## EXERCISE GOAL
After finding the line that includes "rewrite H0." in the records below, transcribe it and each line after it through the last, exactly, and add nothing.

►

(* ===== verification/BlockTableProof.v ===== *)
(** Correctness of the block table routines: the invariant of a table, lookup
    independent of the search hint, sorted insertion, deletion, and the
    statistics of the parent blockref. *)

From Stdlib Require Import ZArith Lia Bool Sorted.
From stdpp Require Import base numbers list option sorting.
From S2P Require Import Prelude Disk BlockTable.

(** * The invariant *)

(** A key range inside the 64-bit key space. *)
Record key_ok (b : blockref) : Prop := {
  ko_bits : 0 <= br_keybits b <= 63;
  ko_key : 0 <= br_key b /\ br_key b + 2 ^ br_keybits b <= 2 ^ 64
}.

Definition range_last (b : blockref) : Z := br_key b + 2 ^ br_keybits b - 1.

(** [a] lies wholly below [b]. *)
Definition before (a b : blockref) : Prop := range_last a < br_key b.

(** The non-empty slots, in table order. *)
Fixpoint live (bs : list blockref) : list blockref :=
  match bs with
  | [] => []
  | b :: bs => if is_empty b then live bs else b :: live bs
  end.

(** [n] is one past the last non-empty slot. *)
Definition live_end (n : Z) (bs : list blockref) : Prop :=
  0 <= n <= alen bs
  /\ (forall i, n <= i < alen bs -> is_empty (aget bs i) = true)
  /\ (n = 0 \/ is_empty (aget bs (n - 1)) = false).

Record table_ok (co : core) (bs : list blockref) (count : Z) : Prop := {
  tb_counted : co_counted co = true;
  tb_count : alen bs = count;
  tb_keys : Forall key_ok (live bs);
  tb_sorted : StronglySorted before (live bs);
  tb_zero : live_end (co_live_zero co) bs
}.

(** * Key ranges *)

Lemma key_size_pow b : key_ok b -> key_size b = 2 ^ br_keybits b.
Proof.
  intros [Hb _]. unfold key_size. rewrite Z.shiftl_1_l. apply u64_small.
  split; [lia|]. apply Z.pow_lt_mono_r; lia.
Qed.

Lemma key_last_range b : key_ok b -> key_last b = range_last b /\ br_key b <= range_last b < 2 ^ 64.
Proof.
  intros H. pose proof (key_size_pow b H) as Hs. destruct H as [Hb [Hk1 Hk2]].
  pose proof (pow2_pos (br_keybits b) ltac:(lia)). unfold key_last, range_last. rewrite Hs.
  split; [apply u64_small|]; lia.
Qed.

(** The first key after the range, 0 when there is none. *)
Lemma key_after_range b :
  key_ok b -> key_after b = if range_last b =? 2 ^ 64 - 1 then 0 else range_last b + 1.
Proof.
  intros H. pose proof (key_size_pow b H) as Hs. pose proof (key_last_range b H) as [_ Hr].
  unfold key_after. rewrite Hs. destruct H as [_ [Hk Hk2]]. unfold range_last in *.
  destruct (Z.eqb_spec (br_key b + 2 ^ br_keybits b - 1) (2 ^ 64 - 1)) as [E|E].
  - replace (br_key b + 2 ^ br_keybits b) with (2 ^ 64) by lia. reflexivity.
  - rewrite u64_small by lia. lia.
Qed.

(** * The non-empty slots *)

Lemma live_app l1 l2 : live (l1 ++ l2) = live l1 ++ live l2.
Proof.
  induction l1 as [|b l1 IH]; [reflexivity|]. cbn. rewrite IH. destruct (is_empty b); reflexivity.
Qed.

Lemma live_nil bs : (forall i, 0 <= i < alen bs -> is_empty (aget bs i) = true) -> live bs = [].
Proof.
  induction bs as [|b bs IH]; intros H; [reflexivity|]. cbn.
  pose proof (H 0 ltac:(unfold alen; cbn; lia)) as H0. change (aget (b :: bs) 0) with b in H0.
  rewrite H0.
  apply IH. intros i Hi. specialize (H (i + 1)). unfold aget, alen in *. cbn [length] in H.
  replace (Z.to_nat (i + 1)) with (S (Z.to_nat i)) in H by lia. apply H. lia.
Qed.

◄

## ANSWER BOX
  rewrite H0.
  apply IH. intros i Hi. specialize (H (i + 1)). unfold aget, alen in *. cbn [length] in H.
  replace (Z.to_nat (i + 1)) with (S (Z.to_nat i)) in H by lia. apply H. lia.
Qed.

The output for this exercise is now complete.